**Instructions to follow:** Return verbatim all lines from the first one in the records to the line with "(** ** Scopes *)", both ends kept.

━━━ Information

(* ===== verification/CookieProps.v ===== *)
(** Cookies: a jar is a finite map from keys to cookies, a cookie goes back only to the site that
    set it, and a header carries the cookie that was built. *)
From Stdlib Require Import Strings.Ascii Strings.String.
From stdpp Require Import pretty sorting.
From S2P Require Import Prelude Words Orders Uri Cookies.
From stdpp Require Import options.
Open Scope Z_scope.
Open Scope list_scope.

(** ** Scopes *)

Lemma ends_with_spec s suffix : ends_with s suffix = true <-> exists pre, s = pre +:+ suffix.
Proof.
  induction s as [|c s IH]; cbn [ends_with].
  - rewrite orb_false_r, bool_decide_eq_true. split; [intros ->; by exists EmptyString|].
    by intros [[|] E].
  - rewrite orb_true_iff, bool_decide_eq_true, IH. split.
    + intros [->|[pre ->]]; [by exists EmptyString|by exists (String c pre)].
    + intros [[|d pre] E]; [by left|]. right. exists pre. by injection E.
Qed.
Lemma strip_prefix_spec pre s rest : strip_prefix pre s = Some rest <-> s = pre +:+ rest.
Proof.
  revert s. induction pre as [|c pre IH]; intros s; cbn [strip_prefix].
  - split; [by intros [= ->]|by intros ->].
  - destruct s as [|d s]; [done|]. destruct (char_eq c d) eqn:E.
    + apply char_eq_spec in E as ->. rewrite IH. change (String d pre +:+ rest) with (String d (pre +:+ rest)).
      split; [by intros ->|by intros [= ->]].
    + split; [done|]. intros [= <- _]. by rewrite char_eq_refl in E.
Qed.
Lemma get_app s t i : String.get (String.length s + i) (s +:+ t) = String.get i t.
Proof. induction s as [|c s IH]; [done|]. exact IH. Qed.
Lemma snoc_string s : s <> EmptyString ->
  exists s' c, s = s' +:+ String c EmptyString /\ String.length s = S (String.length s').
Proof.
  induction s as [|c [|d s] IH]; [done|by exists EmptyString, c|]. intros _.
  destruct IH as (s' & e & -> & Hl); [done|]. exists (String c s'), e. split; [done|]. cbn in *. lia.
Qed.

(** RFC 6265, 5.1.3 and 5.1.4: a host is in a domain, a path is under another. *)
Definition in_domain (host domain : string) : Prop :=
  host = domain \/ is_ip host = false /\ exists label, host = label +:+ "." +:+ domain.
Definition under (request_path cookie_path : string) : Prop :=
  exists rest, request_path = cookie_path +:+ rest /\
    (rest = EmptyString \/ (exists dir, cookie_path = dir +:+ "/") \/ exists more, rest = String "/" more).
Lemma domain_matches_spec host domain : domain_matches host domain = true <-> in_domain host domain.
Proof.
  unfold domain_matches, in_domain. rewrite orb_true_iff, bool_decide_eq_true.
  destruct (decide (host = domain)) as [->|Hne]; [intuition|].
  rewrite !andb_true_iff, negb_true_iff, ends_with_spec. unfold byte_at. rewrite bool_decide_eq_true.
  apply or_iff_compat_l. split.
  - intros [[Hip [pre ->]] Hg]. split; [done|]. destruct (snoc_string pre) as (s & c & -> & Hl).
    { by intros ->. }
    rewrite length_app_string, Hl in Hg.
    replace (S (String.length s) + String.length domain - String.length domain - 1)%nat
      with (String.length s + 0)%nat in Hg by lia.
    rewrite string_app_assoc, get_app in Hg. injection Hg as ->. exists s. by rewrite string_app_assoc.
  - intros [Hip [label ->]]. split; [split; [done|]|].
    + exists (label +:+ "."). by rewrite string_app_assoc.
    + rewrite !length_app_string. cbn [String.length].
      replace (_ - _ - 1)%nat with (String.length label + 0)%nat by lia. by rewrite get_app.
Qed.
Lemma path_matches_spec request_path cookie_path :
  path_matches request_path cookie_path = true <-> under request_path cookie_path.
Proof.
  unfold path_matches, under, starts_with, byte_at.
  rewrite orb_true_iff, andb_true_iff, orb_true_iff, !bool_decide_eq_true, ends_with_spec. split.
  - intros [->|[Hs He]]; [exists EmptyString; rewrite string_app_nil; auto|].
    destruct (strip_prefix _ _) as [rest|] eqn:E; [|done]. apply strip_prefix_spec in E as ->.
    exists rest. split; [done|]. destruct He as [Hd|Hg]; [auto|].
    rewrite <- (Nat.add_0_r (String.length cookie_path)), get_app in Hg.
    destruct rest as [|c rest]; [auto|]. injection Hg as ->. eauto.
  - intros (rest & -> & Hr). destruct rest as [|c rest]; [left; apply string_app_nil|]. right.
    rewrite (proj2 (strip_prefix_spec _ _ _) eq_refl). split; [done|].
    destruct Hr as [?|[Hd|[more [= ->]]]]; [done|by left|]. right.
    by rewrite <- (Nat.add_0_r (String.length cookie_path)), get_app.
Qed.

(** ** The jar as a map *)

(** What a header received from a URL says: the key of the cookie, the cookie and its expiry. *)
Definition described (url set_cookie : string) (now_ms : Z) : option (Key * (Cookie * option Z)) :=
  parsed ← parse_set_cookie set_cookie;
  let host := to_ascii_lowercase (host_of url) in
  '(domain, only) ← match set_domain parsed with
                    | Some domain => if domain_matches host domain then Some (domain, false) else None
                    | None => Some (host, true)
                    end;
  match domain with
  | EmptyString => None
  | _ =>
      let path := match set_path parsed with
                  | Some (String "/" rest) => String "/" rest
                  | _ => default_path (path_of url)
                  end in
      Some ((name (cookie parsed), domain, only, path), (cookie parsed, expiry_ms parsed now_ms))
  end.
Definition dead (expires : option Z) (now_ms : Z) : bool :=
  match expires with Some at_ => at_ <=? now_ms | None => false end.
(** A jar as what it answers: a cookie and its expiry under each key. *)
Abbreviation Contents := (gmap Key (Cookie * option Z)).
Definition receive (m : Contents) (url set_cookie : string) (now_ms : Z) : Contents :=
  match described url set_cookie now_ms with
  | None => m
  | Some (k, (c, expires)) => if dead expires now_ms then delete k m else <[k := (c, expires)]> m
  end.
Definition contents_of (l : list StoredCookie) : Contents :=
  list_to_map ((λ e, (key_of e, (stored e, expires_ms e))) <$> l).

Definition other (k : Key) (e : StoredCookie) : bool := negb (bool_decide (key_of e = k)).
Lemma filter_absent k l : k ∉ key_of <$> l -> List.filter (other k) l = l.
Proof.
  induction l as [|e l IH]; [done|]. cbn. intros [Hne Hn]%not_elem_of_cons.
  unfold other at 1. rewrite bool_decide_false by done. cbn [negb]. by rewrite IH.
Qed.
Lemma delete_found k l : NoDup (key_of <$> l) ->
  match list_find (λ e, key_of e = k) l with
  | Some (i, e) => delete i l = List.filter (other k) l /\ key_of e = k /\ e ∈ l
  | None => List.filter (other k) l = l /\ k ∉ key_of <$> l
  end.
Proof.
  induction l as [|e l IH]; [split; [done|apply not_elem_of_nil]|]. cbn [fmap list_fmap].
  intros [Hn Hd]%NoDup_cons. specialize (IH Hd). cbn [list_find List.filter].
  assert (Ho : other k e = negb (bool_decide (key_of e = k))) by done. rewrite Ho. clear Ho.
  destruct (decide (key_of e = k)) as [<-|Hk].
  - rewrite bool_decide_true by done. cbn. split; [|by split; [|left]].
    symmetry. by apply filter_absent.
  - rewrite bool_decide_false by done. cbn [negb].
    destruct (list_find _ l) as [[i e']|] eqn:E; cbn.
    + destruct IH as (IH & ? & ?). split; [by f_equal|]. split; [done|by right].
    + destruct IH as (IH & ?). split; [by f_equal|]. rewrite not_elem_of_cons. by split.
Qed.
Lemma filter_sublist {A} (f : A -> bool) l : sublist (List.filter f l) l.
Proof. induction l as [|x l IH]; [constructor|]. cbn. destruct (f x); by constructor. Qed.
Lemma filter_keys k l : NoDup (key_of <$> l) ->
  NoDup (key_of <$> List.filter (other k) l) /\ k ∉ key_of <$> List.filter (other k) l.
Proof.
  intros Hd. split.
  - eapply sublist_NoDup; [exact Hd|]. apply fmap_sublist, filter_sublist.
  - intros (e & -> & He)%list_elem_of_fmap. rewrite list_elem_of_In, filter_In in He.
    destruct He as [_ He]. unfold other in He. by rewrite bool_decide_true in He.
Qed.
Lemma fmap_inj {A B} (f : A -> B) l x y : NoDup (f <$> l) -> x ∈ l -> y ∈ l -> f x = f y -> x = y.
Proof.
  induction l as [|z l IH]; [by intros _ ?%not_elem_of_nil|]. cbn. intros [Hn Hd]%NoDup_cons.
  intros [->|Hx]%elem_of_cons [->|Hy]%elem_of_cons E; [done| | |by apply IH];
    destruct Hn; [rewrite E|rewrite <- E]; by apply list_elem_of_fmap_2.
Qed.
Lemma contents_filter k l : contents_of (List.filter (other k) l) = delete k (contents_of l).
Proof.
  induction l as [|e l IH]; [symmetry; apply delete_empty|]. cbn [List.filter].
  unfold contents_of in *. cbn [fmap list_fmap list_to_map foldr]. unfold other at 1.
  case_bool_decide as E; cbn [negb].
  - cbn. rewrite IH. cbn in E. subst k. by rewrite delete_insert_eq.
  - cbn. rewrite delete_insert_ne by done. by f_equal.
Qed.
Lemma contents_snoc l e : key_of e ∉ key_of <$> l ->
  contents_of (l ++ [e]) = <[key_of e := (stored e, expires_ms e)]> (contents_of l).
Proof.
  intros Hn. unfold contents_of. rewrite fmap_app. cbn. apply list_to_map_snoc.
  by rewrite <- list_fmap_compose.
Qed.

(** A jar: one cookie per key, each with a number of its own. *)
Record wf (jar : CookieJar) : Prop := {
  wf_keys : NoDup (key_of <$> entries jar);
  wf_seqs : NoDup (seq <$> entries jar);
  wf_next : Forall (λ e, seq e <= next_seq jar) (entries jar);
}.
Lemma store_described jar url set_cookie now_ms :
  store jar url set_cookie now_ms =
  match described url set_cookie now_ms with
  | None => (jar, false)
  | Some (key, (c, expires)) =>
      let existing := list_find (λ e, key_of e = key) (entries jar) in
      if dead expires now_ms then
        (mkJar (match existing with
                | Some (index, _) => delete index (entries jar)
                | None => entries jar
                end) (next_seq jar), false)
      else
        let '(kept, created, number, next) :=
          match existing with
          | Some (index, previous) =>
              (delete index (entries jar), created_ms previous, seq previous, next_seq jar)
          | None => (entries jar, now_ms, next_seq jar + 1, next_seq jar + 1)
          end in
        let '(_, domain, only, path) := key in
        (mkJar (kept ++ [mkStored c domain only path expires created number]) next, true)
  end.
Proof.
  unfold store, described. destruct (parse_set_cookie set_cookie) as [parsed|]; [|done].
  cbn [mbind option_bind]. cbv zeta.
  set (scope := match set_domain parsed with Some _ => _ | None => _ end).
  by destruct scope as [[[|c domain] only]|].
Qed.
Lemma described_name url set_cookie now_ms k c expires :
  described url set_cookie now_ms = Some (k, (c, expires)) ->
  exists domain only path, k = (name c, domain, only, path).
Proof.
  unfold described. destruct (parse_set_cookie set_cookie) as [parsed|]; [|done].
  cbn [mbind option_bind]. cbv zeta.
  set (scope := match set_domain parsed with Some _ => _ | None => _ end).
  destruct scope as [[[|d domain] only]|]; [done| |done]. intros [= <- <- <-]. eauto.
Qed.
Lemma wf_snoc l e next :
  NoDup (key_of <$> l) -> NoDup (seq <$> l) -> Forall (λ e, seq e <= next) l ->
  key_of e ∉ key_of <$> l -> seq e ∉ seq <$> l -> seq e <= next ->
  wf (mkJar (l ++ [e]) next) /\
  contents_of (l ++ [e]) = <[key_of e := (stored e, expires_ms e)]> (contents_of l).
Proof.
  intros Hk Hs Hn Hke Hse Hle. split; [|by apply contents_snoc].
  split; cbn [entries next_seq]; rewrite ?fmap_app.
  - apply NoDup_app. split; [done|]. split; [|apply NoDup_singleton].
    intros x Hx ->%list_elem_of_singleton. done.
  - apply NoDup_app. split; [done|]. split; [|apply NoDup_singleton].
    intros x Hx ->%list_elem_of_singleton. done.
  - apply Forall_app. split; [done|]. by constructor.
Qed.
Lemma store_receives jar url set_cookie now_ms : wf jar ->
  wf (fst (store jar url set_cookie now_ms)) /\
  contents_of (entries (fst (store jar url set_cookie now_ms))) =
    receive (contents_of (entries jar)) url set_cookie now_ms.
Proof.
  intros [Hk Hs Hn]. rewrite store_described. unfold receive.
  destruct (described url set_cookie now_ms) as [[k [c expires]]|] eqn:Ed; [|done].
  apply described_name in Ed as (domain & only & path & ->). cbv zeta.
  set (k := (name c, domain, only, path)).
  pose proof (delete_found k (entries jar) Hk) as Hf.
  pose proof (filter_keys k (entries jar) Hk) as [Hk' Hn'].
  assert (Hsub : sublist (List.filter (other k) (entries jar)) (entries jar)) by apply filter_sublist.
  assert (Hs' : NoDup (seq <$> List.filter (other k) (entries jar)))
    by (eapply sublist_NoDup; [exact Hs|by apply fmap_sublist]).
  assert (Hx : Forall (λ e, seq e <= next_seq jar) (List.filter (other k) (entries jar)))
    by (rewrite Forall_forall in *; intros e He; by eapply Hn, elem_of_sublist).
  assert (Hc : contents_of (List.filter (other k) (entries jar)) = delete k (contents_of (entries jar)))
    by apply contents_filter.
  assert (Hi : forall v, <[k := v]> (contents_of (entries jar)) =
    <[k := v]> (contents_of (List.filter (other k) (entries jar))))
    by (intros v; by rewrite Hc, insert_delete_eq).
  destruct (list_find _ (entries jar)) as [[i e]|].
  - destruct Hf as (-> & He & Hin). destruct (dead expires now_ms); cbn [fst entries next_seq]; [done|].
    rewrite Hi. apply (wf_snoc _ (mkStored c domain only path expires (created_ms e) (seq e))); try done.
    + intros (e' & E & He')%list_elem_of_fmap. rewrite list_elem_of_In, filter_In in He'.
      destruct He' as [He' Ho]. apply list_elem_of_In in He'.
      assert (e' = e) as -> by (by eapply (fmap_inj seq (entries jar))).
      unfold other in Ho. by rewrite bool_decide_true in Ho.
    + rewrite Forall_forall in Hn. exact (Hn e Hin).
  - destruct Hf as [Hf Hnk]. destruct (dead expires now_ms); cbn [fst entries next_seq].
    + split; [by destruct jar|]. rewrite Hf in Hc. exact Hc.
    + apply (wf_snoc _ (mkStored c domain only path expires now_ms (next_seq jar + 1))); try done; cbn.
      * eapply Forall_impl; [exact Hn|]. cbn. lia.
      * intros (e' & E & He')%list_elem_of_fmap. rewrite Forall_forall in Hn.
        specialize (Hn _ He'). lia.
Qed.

━━━━━━

**Answer to this problem:**
(* ===== verification/CookieProps.v ===== *)
(** Cookies: a jar is a finite map from keys to cookies, a cookie goes back only to the site that
    set it, and a header carries the cookie that was built. *)
From Stdlib Require Import Strings.Ascii Strings.String.
From stdpp Require Import pretty sorting.
From S2P Require Import Prelude Words Orders Uri Cookies.
From stdpp Require Import options.
Open Scope Z_scope.
Open Scope list_scope.

(** ** Scopes *)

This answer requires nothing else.